2019年度国内助成プログラムは、「未来の担い手と創造する持続可能なコミュニティ ―地域に開かれた活力ある課題解決の仕組みを通じて―」というテーマで公募を行いました。

本プログラムでは、地域を支える多様な主体の参加や長期的な担い手の確保・育成の視点を重視し、地域の課題を解決していく具体的な仕組みづくりにつながるプロジェクトに助成しています。

調査・関係構築・事業戦略立案など本格的に事業を実施する前の段階に対して助成を行う「しらべる助成」、担い手育成や持続可能なコミュニティづくりをめざす事業に対して助成を行う「そだてる助成」、そして、プロジェクトの成果を広く発信し既存の社会の仕組みや価値観を問い直すと共に、それらを変えていくための政策提言や社会提案などに対して支援を行う「発信・提言助成」という3つの枠組みを設定して公募を行い、それぞれの選考基準に従い厳正なる審査を行いました。

選考結果について

 2019年度国内助成プログラムは、「未来の担い手と創造する持続可能なコミュニティ ―地域に開かれた活力ある課題解決の仕組みを通じて―」というテーマで公募を行いました。

本プログラムでは、地域を支える多様な主体の参加や長期的な担い手の確保・育成の視点を重視し、地域の課題を解決していく具体的な仕組みづくりにつながるプロジェクトに助成しています。

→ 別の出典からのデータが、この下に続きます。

(** C7: the [insecure] flag is registered with default [false], and every
    dial of the command uses a TLS configuration whose [InsecureSkipVerify]
    is exactly the flag's value: the command-line value when given, else
    [false]. *)
Theorem C7_insecure_flag_to_tls (w : World) args target cfg :
  In (EvDial target cfg) (snd (RunE w args)) ->
  assoc "insecure" registered_flags = Some false /\
  InsecureSkipVerify cfg =
    match assoc "insecure" (cli_flags w) with Some v => v | None => false end.
Proof.
  intros H. split; [reflexivity|].
  revert H. unfold RunE.
  destruct (negb (Nat.eqb (length args) 1)); [cbn; tauto|].
  run_go; finish_go.
Qed.

Lemma C7_insecure_flag_to_tls_witness :
  In (EvDial "svc:443" (mkTLS false)) (snd (RunE world_ok ["svc:443/team-a/app"])) /\
  InsecureSkipVerify (mkTLS false) = false.
Proof.
  split; [vm_compute; tauto|].
  apply (C7_insecure_flag_to_tls world_ok ["svc:443/team-a/app"] "svc:443").
  vm_compute. tauto.
Defined.

(** C9: every policy context [RunE] builds comes from the one policy whose
    default is the single [insecureAcceptAnything] requirement and that has
    no transport-specific requirement, and the commit copies under a policy
    context built from exactly that policy. *)
Theorem C9_accept_anything_policy (w : World) args pc dst src :
  In (EvImageCopy pc dst src) (snd (RunE w args)) ->
  ctx_policy pc = mkPolicy [PRInsecureAcceptAnything] [] /\
  (forall pol, In (EvNewPolicyContext pol) (snd (RunE w args)) ->
     pol = mkPolicy [PRInsecureAcceptAnything] []).
Proof.
  unfold RunE.
  destruct (negb (Nat.eqb (length args) 1)); [cbn; tauto|].
  run_go; finish_go.
  all: split; [reflexivity | intros pol Hpol; in_cases; reflexivity].
Qed.

Lemma C9_accept_anything_policy_witness :
  In (EvImageCopy (mkPolicyContext accept_anything_policy)
        (mkRef "containers-storage" "app")
        (Some (mkRef "docker-archive" "docker-archive:/home/u/.tmp/x1/file")))
     (snd (RunE world_ok ["svc:443/team-a/app"])) /\
  ctx_policy (mkPolicyContext accept_anything_policy) =
    mkPolicy [PRInsecureAcceptAnything] [].
Proof.
  match goal with |- ?A /\ _ => assert (H : A) by (vm_compute; tauto) end.
  split; [exact H|].
  exact (proj1 (C9_accept_anything_policy world_ok ["svc:443/team-a/app"]
                  _ _ _ H)).
Defined.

調査・関係構築・事業戦略立案など本格的に事業を実施する前の段階に対して助成を行う「しらべる助成」、担い手育成や持続可能なコミュニティづくりをめざす事業に対して助成を行う「そだてる助成」、そして、プロジェクトの成果を広く発信し既存の社会の仕組みや価値観を問い直すと共に、それらを変えていくための政策提言や社会提案などに対して支援を行う「発信・提言助成」という3つの枠組みを設定して公募を行い、それぞれの選考基準に従い厳正なる審査を行いました。

【しらべる助成】

「北海道の学校図書館に関する地域包括調査」
(北海道の学校図書館に関する地域包括調査プロジェクトチーム)

北海道の学校図書館の蔵書率は小学校で全国ワースト、中学校で全国ワースト6位であり、学校図書予算の措置率が全国ワースト2位という状況が続き、その結果、蔵書の質的陳腐化や分類構成比の歪みという問題に直面していました。本プロジェクトは、12年に渡り道内の読書環境の整備に挑んできたノウハウや知識をいかして、人口1万人未満の自治体の全ての小中学校の学校図書館の状況を調査・分析し、質的向上や平準化、先駆事例の情報共有などを目指す事業です。

社会的に大きな意義のある調査活動であり、その目的は明確であり、これからの広がり、次の展開も期待できるプロジェクトであると評価されました。


【そだてる助成】

「村民の“動くを楽しむ”をサポートする、にしあわくらモビリティセンターの立ち上げ」
(にしあわくらモビリティプロジェクト)

岡山県西粟倉村において、需要喚起型ツアーや多世代交流型移動サロンを活用した野菜交換マッチング事業などを実施して、快適な移動が制限されている人たちを掘り起こして、地域福祉×モビリティの視点に立った、新しい移動支援事業を展開する実験的な事業です。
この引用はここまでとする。